The explanation of butterfly effect means that in a dynamic system, small changes under initial conditions can drive a long-term huge chain reaction of the whole system.
The butterfly effect is a chaotic phenomenon, which shows that there are fixed numbers and variables in the development of anything, and there are laws to follow in the development process of things, but there are also unpredictable "variables", which are often counterproductive. A small change can affect the development of things, which proves that the development of things is complex.
Practical application of butterfly effect:
1. Social aspect: Butterfly effect is usually used in weather, stock market and other complex systems that are difficult to predict in a certain period of time. If this gap is getting bigger and bigger, it will be very destructive. This is why the weather or the stock market will have crashes and unpredictable natural disasters.

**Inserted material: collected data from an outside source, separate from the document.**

(** X8: Where [canSlice] holds, [slice] returns and exchanges slots 0 to 8 of
    the two rows, slot by slot, and leaves slots 9 to 17 of each row where
    they were. *)
Theorem slice_exchanges_first_nine_slots :
  forall (p : Puzzle) (i : Z),
    canSlice p = true -> 0 <= i < 18 ->
    fst (slice p) = Returns tt
    /\ row_slot (top (snd (slice p))) i
       = (if i <? 9 then row_slot (bottom p) i else row_slot (top p) i)
    /\ row_slot (bottom (snd (slice p))) i
       = (if i <? 9 then row_slot (top p) i else row_slot (bottom p) i).
Proof.
  intros p i Hc Hi. rewrite (slice_returns p Hc). simpl.
  split; [reflexivity |]. split; apply swap_top_slot; assumption.
Qed.

Lemma slice_exchanges_first_nine_slots_witness :
  row_slot (top (snd (slice Puzzle_default))) 3 = row_slot (bottom Puzzle_default) 3.
Proof.
  apply (slice_exchanges_first_nine_slots Puzzle_default 3); [reflexivity | lia].
Defined.

(** ** What the predicates test, slot by slot *)

Lemma land_bit_zero (x b : Z) :
  0 <= b -> (Z.land x (Z.shiftl 1 b) = 0 <-> Z.testbit x b = false).
Proof.
  intros Hb. rewrite Z.shiftl_1_l. split.
  - intros H. pose proof (land_zero_bit x (2 ^ b) b H) as Hbit.
    rewrite Z.pow2_bits_true in Hbit by assumption.
    rewrite andb_true_r in Hbit. exact Hbit.
  - intros H. apply Z.bits_inj'. intros i Hi.
    rewrite Z.land_spec, Z.bits_0, Z.pow2_bits_eqb by assumption.
    destruct (Z.eqb_spec b i) as [<- | Hne].
    + rewrite H. reflexivity.
    + apply andb_false_r.
Qed.

Lemma land_bits_mask (x : Z) (positions : list Z) :
  Forall (fun b => 0 <= b) positions ->
  (Z.land x (bits_mask positions) = 0
   <-> Forall (fun b => Z.testbit x b = false) positions).
Proof.
  induction 1 as [| b positions Hb Hpos IH]; simpl.
  - rewrite Z.land_0_r. split; [constructor | reflexivity].
  - rewrite Z.land_lor_distr_r, Z.lor_eq_0_iff, land_bit_zero, IH by assumption.
    split.
    + intros [H1 H2]. constructor; assumption.
    + intros H. inversion H; subst. split; assumption.
Qed.

Lemma slot_bit (row : Row) (i k : Z) :
  0 <= i < 18 -> 0 <= k < 6 ->
  Z.testbit (row_slot row i) k = Z.testbit row (k + (17 - i) * 6).
Proof.
  intros Hi Hk. rewrite row_slot_bits by lia.
  destruct (Z.ltb_spec k 6); [reflexivity | lia].
Qed.

Lemma SLICE_MASK_positions : SLICE_MASK = bits_mask [106; 52].
Proof. reflexivity. Qed.

Lemma slice_mask_slots (row : Row) :
  Z.land row SLICE_MASK = 0
  <-> Z.testbit (row_slot row 0) 4 = false /\ Z.testbit (row_slot row 9) 4 = false.
Proof.
  rewrite SLICE_MASK_positions, land_bits_mask by (repeat constructor; discriminate).
  rewrite !slot_bit by lia. simpl.
  split.
  - intros H. inversion H as [| ? ? H1 H']; subst. inversion H' as [| ? ? H2 _]; subst.
    split; assumption.
  - intros [H1 H2]. repeat constructor; assumption.
Qed.

(** X9: [canSlice] looks at two slots of each row, slot 0 and slot 9 (the
    first slot of each half): it holds exactly when the corner-parity bit
    (the second bit from the top of the slot) is clear in both of them, in
    both rows; [canSliceTop] and [canSliceBottom] are the two halves of
    that test. *)
Theorem canSlice_tests_slots_0_and_9 :
  forall p : Puzzle,
    (canSliceTop p = true
     <-> Z.testbit (row_slot (top p) 0) 4 = false
         /\ Z.testbit (row_slot (top p) 9) 4 = false)
    /\ (canSliceBottom p = true
        <-> Z.testbit (row_slot (bottom p) 0) 4 = false
            /\ Z.testbit (row_slot (bottom p) 9) 4 = false)
    /\ canSlice p = canSliceTop p && canSliceBottom p.
Proof.
  intros p. unfold canSliceTop, canSliceBottom.
  rewrite !Z.eqb_eq, !slice_mask_slots.
  split; [reflexivity | split; reflexivity].
Qed.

2. Economy: In 2113, a suspected case of mad cow disease was discovered in the United States, which immediately brought a devastating hurricane to the newly recovered American economy. It is the unlucky "mad cow" that flapped the "butterfly wings". First of all, it was the American beef industry with a total output value of $175 billion and 1.4 million jobs. The corn and soybean industry in the United States, which is the main source of feed for cattle owners, has also been affected, and its futures prices have shown a downward trend.
But in the end, it was the decline of American consumers' confidence in beef products that contributed to the biggest loss of the "mad cow disease hurricane". In today's globalization, this panic has not only caused the depression of domestic catering enterprises in the United States, but also spread to the whole world. At least 11 countries have announced an emergency ban on the import of American beef, and even residents in China and Guangdong, far away from the other side of the ocean, stay away from western-style catering.